What this task involves:
Repeat every entry exactly as it appears.
(Data listing Opens)
(* ===== verification/WorkflowCommandsProps.v ===== *)
(** * What the workflow command processor keeps

    The bounds of the processor and the masks it holds survive every operation,
    failed ones included, and no operation panics. *)

From S2P Require Import Prelude RustStr UnixPath OrdMap RustText CommandFile Masking Protocol Annotations.
From S2P Require Import ProblemMatcher MatcherSpec MatcherRegistry WorkflowCommands.

Section inv.
Context `{CL : CaptureLib} `{MF : MatcherFiles}.

(** An annotation that the service accepts once its texts are bounded. *)
Record located (a : CheckAnnotation) : Prop := {
  lo_lines : (1 ≤ an_start_line a ≤ an_end_line a ∧ an_end_line a ≤ i32_max)%Z;
  lo_columns : (an_start_column a = None ∧ an_end_column a = None) ∨
    ∃ c d, an_start_column a = Some c ∧ an_end_column a = Some d ∧ an_start_line a = an_end_line a ∧
      (1 ≤ c ≤ d ∧ d ≤ i32_max)%Z;
}.

Definition legacy_ok (v : LegacyCommandValues) : Prop :=
  (Z.of_nat (size (lv_outputs v) + size (lv_state v)) ≤ lv_command_count v)%Z ∧
  (Z.of_nat (size (lv_outputs v) + size (lv_state v)) ≤ MAX_LEGACY_COMMAND_VALUES_PER_STEP)%Z ∧
  (0 ≤ lv_command_count v ≤ u64_max)%Z.

Record processor_ok (p : WorkflowCommandProcessor) : Prop := {
  po_global : "" ∉ global_masks p;
  po_scopes s scope : cmd_scopes p !! s = Some scope → scope_ok scope;
  po_registry : registry_ok (problem_matchers p);
  po_annotations : length (annotations p) ≤ MAX_CHECK_ANNOTATIONS;
  po_located : Forall located (annotations p);
  po_counts key n : annotation_counts p !! key = Some n → n ≤ per_step_limit key.2;
  po_legacy s v : legacy_values p !! s = Some v → legacy_ok v;
}.

(** The masks named in [protected] are in force in their scopes, and the partial
    commands are [partials]. *)
Definition holds (protected : list (string * string)) (partials : gmap (string * LogStream) string)
    (p : WorkflowCommandProcessor) : Prop :=
  processor_ok p ∧ (∀ s m, (s, m) ∈ protected → m ∈ global_masks p ++ scope_masks p s) ∧
  partial_commands p = partials.

Definition kept (protected : list (string * string)) (p : WorkflowCommandProcessor) : Prop :=
  holds protected (partial_commands p) p.

(** An operation that keeps an invariant whether it fails or not. *)
Definition keeps {A : Type} (I : WorkflowCommandProcessor → Prop) (c : cmd A) : Prop :=
  ∀ p, I p → I (c p).1 ∧ (c p).2 ≠ Panic.

Lemma keeps_ret {A} I (a : A) : keeps I (cret a).
Proof. by intros p. Qed.

Lemma keeps_lift {A} I (c : outcome string A) : c ≠ Panic → keeps I (clift c).
Proof. by intros Hc p. Qed.

Lemma keeps_bind {A B} I (c : cmd A) (k : A → cmd B) :
  keeps I c → (∀ a, keeps I (k a)) → keeps I (cbind c k).
Proof.
  intros Hc Hk p Hp. unfold cbind. destruct (Hc p Hp) as [H1 H2].
  destruct (c p) as [p' [a|e|]]; simpl in *; [by apply Hk|done..].
Qed.

Lemma keeps_bind_pure {A B} I (c : outcome string A) (k : A → cmd B) :
  c ≠ Panic → (∀ a, c = Ok a → keeps I (k a)) → keeps I (cbind (clift c) k).
Proof. intros Hc Hk p Hp. unfold cbind, clift. destruct c as [a|e|]; simpl; [by apply Hk|done..]. Qed.

(** ** Empty processor *)

Lemma dedup_incl l x : x ∈ dedup l → x ∈ l.
Proof.
  induction l as [|a [|b l] IH]; [done..|]. cbn [dedup]. case_bool_decide; subst.
  - intros Hx%IH. by apply list_elem_of_further.
  - rewrite elem_of_cons. intros [-> | Hx%IH]; [apply list_elem_of_here|by apply list_elem_of_further].
Qed.

Lemma with_global_masks_ok masks w root : "" ∉ masks → processor_ok (with_global_masks masks w root).
Proof.
  intros Hm. split; simpl.
  - intros Hd%dedup_incl. by rewrite merge_sort_Permutation in Hd.
  - intros s scope. by rewrite lookup_empty.
  - apply new_registry_ok.
  - lia.
  - constructor.
  - intros key n. by rewrite lookup_empty.
  - intros s v. by rewrite lookup_empty.
Qed.

(** ** One field at a time *)

Lemma scope_masks_set p s scope s' :
  scope_masks (set_scope s scope p) s' = if bool_decide (s = s') then masks scope else scope_masks p s'.
Proof.
  unfold scope_masks. simpl. case_bool_decide; subst; [by rewrite lookup_insert_eq|by rewrite lookup_insert_ne].
Qed.

Lemma command_scope_ok p s : processor_ok p → scope_ok (command_scope p s).
Proof.
  intros Hp. unfold command_scope. destruct (cmd_scopes p !! s) eqn:E; [by eapply po_scopes|apply empty_scope_ok].
Qed.

Lemma scope_masks_command p s : scope_masks p s = masks (command_scope p s).
Proof. unfold scope_masks, command_scope. by destruct (cmd_scopes p !! s). Qed.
(Data listing Closes)
Reply to the task:
(* ===== verification/WorkflowCommandsProps.v ===== *)
(** * What the workflow command processor keeps

    The bounds of the processor and the masks it holds survive every operation,
    failed ones included, and no operation panics. *)

From S2P Require Import Prelude RustStr UnixPath OrdMap RustText CommandFile Masking Protocol Annotations.
From S2P Require Import ProblemMatcher MatcherSpec MatcherRegistry WorkflowCommands.

Section inv.
Context `{CL : CaptureLib} `{MF : MatcherFiles}.

(** An annotation that the service accepts once its texts are bounded. *)
Record located (a : CheckAnnotation) : Prop := {
  lo_lines : (1 ≤ an_start_line a ≤ an_end_line a ∧ an_end_line a ≤ i32_max)%Z;
  lo_columns : (an_start_column a = None ∧ an_end_column a = None) ∨
    ∃ c d, an_start_column a = Some c ∧ an_end_column a = Some d ∧ an_start_line a = an_end_line a ∧
      (1 ≤ c ≤ d ∧ d ≤ i32_max)%Z;
}.

Definition legacy_ok (v : LegacyCommandValues) : Prop :=
  (Z.of_nat (size (lv_outputs v) + size (lv_state v)) ≤ lv_command_count v)%Z ∧
  (Z.of_nat (size (lv_outputs v) + size (lv_state v)) ≤ MAX_LEGACY_COMMAND_VALUES_PER_STEP)%Z ∧
  (0 ≤ lv_command_count v ≤ u64_max)%Z.

Record processor_ok (p : WorkflowCommandProcessor) : Prop := {
  po_global : "" ∉ global_masks p;
  po_scopes s scope : cmd_scopes p !! s = Some scope → scope_ok scope;
  po_registry : registry_ok (problem_matchers p);
  po_annotations : length (annotations p) ≤ MAX_CHECK_ANNOTATIONS;
  po_located : Forall located (annotations p);
  po_counts key n : annotation_counts p !! key = Some n → n ≤ per_step_limit key.2;
  po_legacy s v : legacy_values p !! s = Some v → legacy_ok v;
}.

(** The masks named in [protected] are in force in their scopes, and the partial
    commands are [partials]. *)
Definition holds (protected : list (string * string)) (partials : gmap (string * LogStream) string)
    (p : WorkflowCommandProcessor) : Prop :=
  processor_ok p ∧ (∀ s m, (s, m) ∈ protected → m ∈ global_masks p ++ scope_masks p s) ∧
  partial_commands p = partials.

Definition kept (protected : list (string * string)) (p : WorkflowCommandProcessor) : Prop :=
  holds protected (partial_commands p) p.

(** An operation that keeps an invariant whether it fails or not. *)
Definition keeps {A : Type} (I : WorkflowCommandProcessor → Prop) (c : cmd A) : Prop :=
  ∀ p, I p → I (c p).1 ∧ (c p).2 ≠ Panic.

Lemma keeps_ret {A} I (a : A) : keeps I (cret a).
Proof. by intros p. Qed.

Lemma keeps_lift {A} I (c : outcome string A) : c ≠ Panic → keeps I (clift c).
Proof. by intros Hc p. Qed.

Lemma keeps_bind {A B} I (c : cmd A) (k : A → cmd B) :
  keeps I c → (∀ a, keeps I (k a)) → keeps I (cbind c k).
Proof.
  intros Hc Hk p Hp. unfold cbind. destruct (Hc p Hp) as [H1 H2].
  destruct (c p) as [p' [a|e|]]; simpl in *; [by apply Hk|done..].
Qed.

Lemma keeps_bind_pure {A B} I (c : outcome string A) (k : A → cmd B) :
  c ≠ Panic → (∀ a, c = Ok a → keeps I (k a)) → keeps I (cbind (clift c) k).
Proof. intros Hc Hk p Hp. unfold cbind, clift. destruct c as [a|e|]; simpl; [by apply Hk|done..]. Qed.

(** ** Empty processor *)

Lemma dedup_incl l x : x ∈ dedup l → x ∈ l.
Proof.
  induction l as [|a [|b l] IH]; [done..|]. cbn [dedup]. case_bool_decide; subst.
  - intros Hx%IH. by apply list_elem_of_further.
  - rewrite elem_of_cons. intros [-> | Hx%IH]; [apply list_elem_of_here|by apply list_elem_of_further].
Qed.

Lemma with_global_masks_ok masks w root : "" ∉ masks → processor_ok (with_global_masks masks w root).
Proof.
  intros Hm. split; simpl.
  - intros Hd%dedup_incl. by rewrite merge_sort_Permutation in Hd.
  - intros s scope. by rewrite lookup_empty.
  - apply new_registry_ok.
  - lia.
  - constructor.
  - intros key n. by rewrite lookup_empty.
  - intros s v. by rewrite lookup_empty.
Qed.

(** ** One field at a time *)

Lemma scope_masks_set p s scope s' :
  scope_masks (set_scope s scope p) s' = if bool_decide (s = s') then masks scope else scope_masks p s'.
Proof.
  unfold scope_masks. simpl. case_bool_decide; subst; [by rewrite lookup_insert_eq|by rewrite lookup_insert_ne].
Qed.

Lemma command_scope_ok p s : processor_ok p → scope_ok (command_scope p s).
Proof.
  intros Hp. unfold command_scope. destruct (cmd_scopes p !! s) eqn:E; [by eapply po_scopes|apply empty_scope_ok].
Qed.

Lemma scope_masks_command p s : scope_masks p s = masks (command_scope p s).
Proof. unfold scope_masks, command_scope. by destruct (cmd_scopes p !! s). Qed.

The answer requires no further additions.